I googled how to get a zipper unstuck. Did you know lead (graphite pencil) acts as a lubricant? Now you know. Only it didn't work on my zipper. Neither did chapstick. At this point, I'm starting to panic a little bit and feel a little bit claustrophobic. See picture below.
And I was actually feeling even more claustrophobic because I had tried the zip-it-up-higher method and managed to get the zipper stuck at it's highest point. I had also tried to call my roommate to see when she was coming home. She didn't answer. And I was formulating a diplomatic way to explain to her that she needed to come home because I was stuck in my coat. Good luck with that one.
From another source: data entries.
(* ===== verification/Dns.v ===== *)
(** * Domain names (src/libz/net/dns.c, src/src/utils/dns.c)

    The encoding of a domain name in a packet, its decoding with compression
    pointers, the query of the [dns] program and the reading of a response.
    A packet is one object; a [char *] into it is an offset, with the 32-bit
    wrap of the source's unsigned arithmetic.

    Both loops over a received name can run for ever, so they take fuel and
    answer [More] when it is used up: the theorems give a fuel from which on
    the answer is the right one, or show that there is none.

    [dname] is the meaning RFC 1035 gives to the bytes, restricted to the
    pointers this code can follow. *)
From S2P Require Import Prelude Buffer Cstring Net.

Local Open Scope Z_scope.

(** ** Names (dns.c) *)

Fixpoint namesize_loop (fuel : nat) (pkt : list Z) (name i : Z) : outcome Z :=
  match fuel with
  | O => More
  | S fuel =>
      v ← acc (rd pkt (u32 (name + i)));
      if v =? 0 then Done (u32 (i + 1))
      else if Z.land (s8 v) 0xC0 =? 0xC0 then Done (u32 (i + 2))
      else namesize_loop fuel pkt name (u32 (i + s8 v + 1))
  end.

Definition dns_namesize (fuel : nat) (pkt : list Z) (name : Z) : outcome Z := namesize_loop fuel pkt name 0.

Fixpoint copyname_loop (n : nat) (out : list Z) (count : Z) (name : list Z) (namelen valstart c i : Z)
    : option (list Z * Z) :=
  match n with
  | O => Some (out, c)
  | S n =>
      ch ← rd name i;
      if (ch =? 46) || (ch =? 0) then
        '(out, k) ← buffer_write out count [namelen] 1 c;
        let c := u32 (c + k) in
        '(out, k) ← buffer_write out count (drop (Z.to_nat valstart) name) namelen c;
        let c := u32 (c + k) in
        copyname_loop n out count name 0 (i + 1) c (i + 1)
      else copyname_loop n out count name (u8 (namelen + 1)) valstart c (i + 1)
  end.

Definition dns_copyname (out : list Z) (count : Z) (name : list Z) : option (list Z * Z) :=
  n ← cstring_length_zero name;
  '(out, c) ← copyname_loop (Z.to_nat n) out count name 0 0 0 0;
  '(out, k) ← cstring_write_zero out count c;
  Some (out, u32 (c + k)).

Fixpoint writename_loop (fuel : nat) (out : list Z) (count : Z) (pkt : list Z) (start name index offset : Z)
    : outcome (list Z * Z) :=
  match fuel with
  | O => More
  | S fuel =>
      v ← acc (rd pkt (u32 (name + index)));
      if v =? 0 then Done (out, offset)
      else if Z.land (s8 v) 0xC0 =? 0xC0 then
        w ← acc (rd pkt (u32 (name + u32 (index + 1))));
        writename_loop fuel out count pkt start
          (u32 (start + Z.lor (Z.shiftl (Z.land (s8 v) 0x2F) 8) (s8 w))) 0 offset
      else
        '(out, k) ← acc (buffer_write out count (drop (Z.to_nat (u32 (name + index + 1))) pkt) (u32 (s8 v)) offset);
        let offset := u32 (offset + k) in
        let index := u32 (index + s8 v + 1) in
        w ← acc (rd pkt (u32 (name + index)));
        if w =? 0 then writename_loop fuel out count pkt start name index offset
        else
          '(out, k) ← acc (cstring_write out count [46; 0] offset);
          writename_loop fuel out count pkt start name index (u32 (offset + k))
  end.

Definition dns_writename (fuel : nat) (out : list Z) (count : Z) (pkt : list Z) (name start : Z)
    : outcome (list Z * Z) :=
  writename_loop fuel out count pkt start name 0 0.

(** ** The client (utils/dns.c) *)

Definition sizeof_header : Z := 12.
Definition sizeof_question : Z := 4.
Definition sizeof_answer : Z := 10.

(** [header] and [question] after the five [net_save16] calls on cleared
    structures. *)
Definition query_header : option (list Z) :=
  h ← net_save16 (replicate 12 0) 0 0x0001; h ← net_save16 h 2 0x0100; net_save16 h 4 0x0001.
Definition query_question : option (list Z) :=
  q ← net_save16 (replicate 4 0) 0 0x0001; net_save16 q 2 0x0001.

Definition buildrequest (buffer : list Z) (count : Z) (domain : list Z) : option (list Z * Z) :=
  header ← query_header;
  question ← query_question;
  '(buffer, k) ← buffer_write buffer count header sizeof_header 0;
  let offset := u32 (0 + k) in
  '(tail, k) ← dns_copyname (drop (Z.to_nat offset) buffer) (u32 (count - offset)) domain;
  let buffer := take (Z.to_nat offset) buffer ++ tail in
  let offset := u32 (offset + k) in
  '(buffer, k) ← buffer_write buffer count question sizeof_question offset;
  Some (buffer, u32 (offset + k)).

(** What one call of [reply] tells: the address of a name, or its alias. *)
Inductive notice := Address (name : list Z) (a b c d : Z) | Alias (name alias : list Z).

(** The contents of the uninitialised [char fullname[256]] and [alias[256]]. *)
Section Reply.
Context (stack0 : list Z).

Definition reply (fuel : nat) (type : Z) (pkt : list Z) (name rddata : Z) : outcome (list notice) :=
  '(fullname, n) ← dns_writename fuel stack0 256 pkt name 0;
  if type =? 1 then
    a ← acc (rd pkt rddata); b ← acc (rd pkt (rddata + 1));
    c ← acc (rd pkt (rddata + 2)); d ← acc (rd pkt (rddata + 3));
    Done [Address (take (Z.to_nat n) fullname) a b c d]
  else if type =? 5 then
    '(alias, m) ← dns_writename fuel stack0 256 pkt rddata 0;
    Done [Alias (take (Z.to_nat n) fullname) (take (Z.to_nat m) alias)]
  else Done [].

Fixpoint skip_questions (n fuel : nat) (pkt : list Z) (responselength : Z) : outcome Z :=
  match n with
  | O => Done responselength
  | S n =>
      k ← dns_namesize fuel pkt responselength;
      skip_questions n fuel pkt (u32 (u32 (responselength + k) + sizeof_question))
  end.

Fixpoint read_answers (n fuel : nat) (pkt : list Z) (responselength : Z) : outcome (list notice) :=
  match n with
  | O => Done []
  | S n =>
      let name := responselength in
      k ← dns_namesize fuel pkt name;
      let answer := u32 (responselength + k) in
      let rddata := u32 (answer + sizeof_answer) in
      rdlength ← acc (net_load16 pkt (answer + 8));
      type ← acc (net_load16 pkt answer);
      told ← reply fuel type pkt name rddata;
      rest ← read_answers n fuel pkt (u32 (rddata + rdlength));
      Done (told ++ rest)
  end.

(** The part of [onmain] after [socket_receive]. *)
Definition read_response (fuel : nat) (pkt : list Z) : outcome (list notice) :=
  questions ← acc (net_load16 pkt 4);
  pos ← skip_questions (Z.to_nat questions) fuel pkt sizeof_header;
  answers ← acc (net_load16 pkt 6);
  read_answers (Z.to_nat answers) fuel pkt pos.
End Reply.

(** ** What the bytes mean *)

(** The text of a name: its labels with dots between them. *)
Fixpoint text (ls : list (list Z)) : list Z :=
  match ls with [] => [] | [l] => l | l :: ls => l ++ 46 :: text ls end.

(** Every label after its length, and the root. *)
Definition labels (ls : list (list Z)) : list Z := ls ≫= fun l => Z.of_nat (length l) :: l.
Definition encode (ls : list (list Z)) : list Z := labels ls ++ [0].

Definition label_ok (l : list Z) : Prop := (1 <= length l <= 63)%nat.

(** [label_at pkt p l]: the label [l] and its length are at [p]. *)
Definition label_at (pkt : list Z) (p : nat) (l : list Z) : Prop :=
  label_ok l /\ slice pkt p (S (length l)) = Z.of_nat (length l) :: l.

(** The pointers the code reads as they were meant: bit 12 of the offset is
    clear, since it is masked out, and so is bit 7, since the second byte is a
    signed [char]. *)
Definition readable (hi lo : Z) : Prop := 0xC0 <= hi < 0x100 /\ 0 <= lo < 0x80 /\ Z.testbit hi 4 = false.

(** The name at [p], and the bytes it takes there. *)
Inductive dname (pkt : list Z) : nat -> nat -> list (list Z) -> Prop :=
  | dname_root p : pkt !! p = Some 0 -> dname pkt p 1 []
  | dname_label p l size ls :
      label_at pkt p l -> dname pkt (p + S (length l)) size ls -> dname pkt p (S (length l) + size) (l :: ls)
  | dname_pointer p hi lo size ls :
      pkt !! p = Some hi -> pkt !! S p = Some lo -> readable hi lo -> ls <> [] ->
      dname pkt (Z.to_nat (256 * (hi - 0xC0) + lo)) size ls -> dname pkt p 2 ls.

Lemma label_at_len pkt p l : label_at pkt p l -> pkt !! p = Some (Z.of_nat (length l)).
Proof.
  intros [_ H]. assert (slice pkt p (S (length l)) !! 0%nat = Some (Z.of_nat (length l))) as H0 by by rewrite H.
  unfold slice in H0. rewrite lookup_take_lt in H0 by lia. rewrite lookup_drop in H0. by rewrite Nat.add_0_r in H0.
Qed.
So, then I got my arms back in the coat and immediately started getting hot again, but still couldn't tug the darn thing down. So I decided to see if I could pull it loose from the top. Here is the result:
Nice cape, I know. But still very much stuck. And still a little claustrophobic around my neck. But much cooler everywhere else.
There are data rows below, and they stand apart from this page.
(** ** The array during [refresh] *)

Section Refresh.
Context (x : nat -> Z) (Hx : forall k, x (k + 624)%nat = twist (x k) (x (S k)) (x (k + 397)%nat)).

(** The first [t] members, from the end of the array, are replaced. *)
Definition holds (v : list Z) (t : nat) : Prop :=
  length v = 624%nat /\
  forall j, (j < 624)%nat -> v !! j = Some (x (if decide (623 - j < t)%nat then 1247 - j else 623 - j)).

Lemma holds_old v t k i : holds v t -> (t <= k < 624)%nat -> i = 623 - Z.of_nat k -> rd v i = Some (x k).
Proof.
  intros [Hl H] Hk ->. replace (623 - Z.of_nat k) with (Z.of_nat (623 - k)) by lia.
  rewrite rd_nat, H by lia. rewrite decide_False by lia. do 2 f_equal. lia.
Qed.

Lemma holds_new v t k i : holds v t -> (624 <= k < 624 + t)%nat -> (t <= 624)%nat -> i = 1247 - Z.of_nat k -> rd v i = Some (x k).
Proof.
  intros [Hl H] Hk Ht ->. replace (1247 - Z.of_nat k) with (Z.of_nat (1247 - k)) by lia.
  rewrite rd_nat, H by lia. rewrite decide_True by lia. do 2 f_equal. lia.
Qed.

Lemma holds_store v t i :
  holds v t -> (t < 624)%nat -> i = 623 - Z.of_nat t ->
  exists v', wr v i (matrix_multiply (x (t + 397)%nat) (combine_bits (x t) (x (S t)))) = Some v' /\ holds v' (S t).
Proof.
  intros [Hl H] Ht ->. change (matrix_multiply _ _) with (twist (x t) (x (S t)) (x (t + 397)%nat)). rewrite <- Hx.
  rewrite wr_Some by lia. eexists. split; [done|]. split; [by rewrite length_insert|]. intros j Hj.
  destruct (decide (j = 623 - t)%nat) as [->|Hne].
  - replace (Z.to_nat (623 - Z.of_nat t)) with (623 - t)%nat by lia. rewrite list_lookup_insert_eq by lia.
    rewrite decide_True by lia. do 2 f_equal. lia.
  - rewrite list_lookup_insert_ne, H by lia. repeat case_decide; lia || done.
Qed.

(** Reads a member that is still there, one that is already replaced, and
    stores the next one. *)
Ltac member L H k :=
  match type of H with holds ?v _ =>
    match goal with |- context [mbind _ (rd v ?i)] => rewrite (L _ _ k i H) by lia end
  end; cbn [mbind option_bind].
Ltac old H k := member holds_old H k.
Ltac new H k := member holds_new H k.
Ltac store H v' H' :=
  match type of H with holds ?v ?t =>
    match goal with |- context [wr v ?i _] => destruct (holds_store v t i H) as (v' & -> & H'); [lia|lia|] end
  end; cbn [mbind option_bind].

Lemma refresh_low_step v t cur :
  holds v t -> (t < 226)%nat -> cur = 623 - Z.of_nat t ->
  exists v', refresh_low (v, cur, x t) = Some (v', cur - 2, x (S (S t))) /\ holds v' (S (S t)).
Proof.
  intros H Ht ->. unfold refresh_low, MTWIST_RECURRENCE. old H (S t). old H (t + 397)%nat. store H v1 H1.
  old H1 (S (S t)). old H1 (S t + 397)%nat. store H1 v2 H2. by exists v2.
Qed.

Lemma refresh_high_step v t cur :
  holds v t -> (227 <= t < 622)%nat -> cur = 623 - Z.of_nat t ->
  exists v', refresh_high (v, cur, x t) = Some (v', cur - 2, x (S (S t))) /\ holds v' (S (S t)).
Proof.
  intros H Ht ->. unfold refresh_high, MTWIST_RECURRENCE, MTWIST_VECTORS. old H (S t). new H (t + 397)%nat.
  store H v1 H1. old H1 (S (S t)). new H1 (S t + 397)%nat. store H1 v2 H2. by exists v2.
Qed.

(** A loop whose turns replace two members each. *)
Lemma turns_two body lo hi :
  (forall v t cur, holds v t -> (lo <= t < hi)%nat -> cur = 623 - Z.of_nat t ->
    exists v', body (v, cur, x t) = Some (v', cur - 2, x (S (S t))) /\ holds v' (S (S t))) ->
  forall n v t cur, holds v t -> (lo <= t)%nat -> (t + 2 * n <= S hi)%nat -> cur = 623 - Z.of_nat t ->
    exists v', turns n body (v, cur, x t) = Some (v', cur - 2 * Z.of_nat n, x (t + 2 * n)%nat) /\ holds v' (t + 2 * n).
Proof.
  intros Hbody n. induction n as [|n IH]; intros v t cur H Hlo Hhi Hcur; cbn [turns].
  - exists v. rewrite Nat.mul_0_r, Nat.add_0_r. split; [|done]. do 3 f_equal. lia.
  - destruct (Hbody v t cur H) as (v1 & -> & H1); [lia|done|]. cbn [mbind option_bind].
    destruct (IH v1 (S (S t)) (cur - 2) H1) as (v2 & -> & H2); [lia|lia|lia|]. exists v2.
    replace (t + 2 * S n)%nat with (S (S t) + 2 * n)%nat by lia. split; [|done]. do 3 f_equal. lia.
Qed.

Lemma refresh_replaces v cur :
  holds v 0 -> exists v', refresh (Mtwist v cur) = Some (Mtwist v' 624) /\ holds v' 624.
Proof.
  intros H. unfold refresh, MTWIST_VECTORS, MTWIST_RECURRENCE. cbn [vectors]. old H 0%nat.
  change (Z.to_nat ((624 - 397) / 2)) with 113%nat. change (Z.to_nat ((397 - 1) / 2)) with 198%nat.
  destruct (turns_two refresh_low 0 226) with (n := 113%nat) (v := v) (t := 0%nat) (cur := 624 - 1)
    as (v1 & E1 & H1); [intros; by apply refresh_low_step; [..|lia|]|done|lia|lia|lia|].
  rewrite E1. clear E1. cbn [mbind option_bind]. change (0 + 2 * 113)%nat with 226%nat in *.
  old H1 227%nat. old H1 (226 + 397)%nat. store H1 v2 H2.
  destruct (turns_two refresh_high 227 622) with (n := 198%nat) (v := v2) (t := 227%nat) (cur := 624 - 1 - 2 * Z.of_nat 113 - 1)
    as (v3 & E3 & H3); [intros; by apply refresh_high_step|done|lia|lia|lia|].
  rewrite E3. clear E3. cbn [mbind option_bind]. change (227 + 2 * 198)%nat with 623%nat in *.
  new H3 624%nat. new H3 (623 + 397)%nat. store H3 v4 H4. by exists v4.
Qed.
End Refresh.

(** ** Seeding *)

(** The seed and the numbers made from it, in the order they are made. *)
Fixpoint seeds (f : Z -> Z -> Z) (seed : Z) (k : nat) : Z :=
  match k with O => Z.land seed 0xFFFFFFFF | S k => f (seeds f seed k) (622 - Z.of_nat k) end.

Definition seed_window (f : Z -> Z -> Z) (seed : Z) : list Z := seeds f seed <$> seq 0 624.

Lemma seed_window_lookup f seed k : (k < 624)%nat -> seed_window f seed !!! k = seeds f seed k.
Proof.
  intros Hk. apply list_lookup_total_correct. unfold seed_window. rewrite list_lookup_fmap, lookup_seq_lt by done. done.
Qed.

Lemma seed_loop_spec f seed n : forall v,
  (n <= 623)%nat -> length v = 624%nat -> (forall j, (n <= j < 624)%nat -> v !! j = Some (seeds f seed (623 - j))) ->
  exists v', seed_loop n f v = Some v' /\ length v' = 624%nat /\
    forall j, (j < 624)%nat -> v' !! j = Some (seeds f seed (623 - j)).
Proof.
  induction n as [|i IH]; intros v Hn Hl H; cbn [seed_loop].
  - exists v. split; [done|]. split; [done|]. intros j Hj. apply H. lia.
  - replace (Z.of_nat i + 1) with (Z.of_nat (S i)) by lia. rewrite rd_nat, H by lia. cbn [mbind option_bind].
    rewrite wr_Some, Nat2Z.id by lia. cbn [mbind option_bind]. apply IH; [lia|by rewrite length_insert|].
    intros j Hj. destruct (decide (j = i)) as [->|].
    + rewrite list_lookup_insert_eq by lia. f_equal. replace (623 - i)%nat with (S (623 - S i)) by lia.
      cbn [seeds]. f_equal. lia.
    + rewrite list_lookup_insert_ne by lia. apply H. lia.
Qed.

Lemma mtwist_seed_spec f st seed :
  length (vectors st) = 624%nat ->
  exists v, mtwist_seed f st seed = Some (Mtwist v 624) /\ length v = 624%nat /\
    forall j, (j < 624)%nat -> v !! j = Some (mt (seed_window f seed) (1247 - j)).
Proof.
  intros Hl. unfold mtwist_seed, MTWIST_VECTORS. rewrite wr_Some by lia. cbn [mbind option_bind].
  change (Z.to_nat (624 - 1)) with 623%nat.
  destruct (seed_loop_spec f seed 623 (<[623%nat := Z.land seed 0xFFFFFFFF]> (vectors st))) as (v & -> & Hlv & Hv);
    [lia|by rewrite length_insert| |].
  { intros j Hj. replace j with 623%nat by lia. rewrite list_lookup_insert_eq by lia. done. }
  cbn [mbind option_bind]. assert (length (seed_window f seed) = 624%nat) as Hw by (unfold seed_window; by rewrite length_fmap, length_seq).
  destruct (refresh_replaces (mt (seed_window f seed)) (fun k => mt_recurrence _ k Hw) v 624) as (v' & -> & Hl' & Hv').
  - split; [done|]. intros j Hj. rewrite Hv by done. rewrite decide_False by lia.
    rewrite mt_start, seed_window_lookup by (done || lia). done.
  - exists v'. split; [done|]. split; [done|]. intros j Hj. rewrite Hv' by done. by rewrite decide_True by lia.
Qed.

(** The results of [n] calls of [mtwist_rand]. *)
Fixpoint rands (n : nat) (st : mtwist_state) : option (mtwist_state * list Z) :=
  match n with
  | O => Some (st, [])
  | S n =>
      '(st, value) ← mtwist_rand st;
      '(st, values) ← rands n st;
      Some (st, value :: values)
  end.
Here's a close-up. Are you feeling sorry for me yet? Did I mention I have a miserable cold and really just wanted to crawl into bed when I got home? Just thought I'd throw that in. So, I again tried to call my roommate. No answer. So I decided to text her, but how do you word that text? Here is what I said: "I really could use your help at home if you could get home soon. Not quite an emergency. Okay I'll just say it. I'm stuck in my coat." The funniest part about that might be that if I hadn't edited it, the text would have said "I'm stuck in my boat." I was just about to hit send when she called me back. So I told her that I needed some help at home. She was just leaving the church parking lot. As soon as she walked in the door I said, "Emily. I'm stuck in my coat." She laughed. A lot. So much that I couldn't tell her the story about how I got stuck in my coat. After I let her laugh it out, she saved me. She got the coat unstuck. And I was FREE!
Okay, now that you're done laughing at me...
Oh, you're not done yet? In that case, I'll just leave you with your laughter.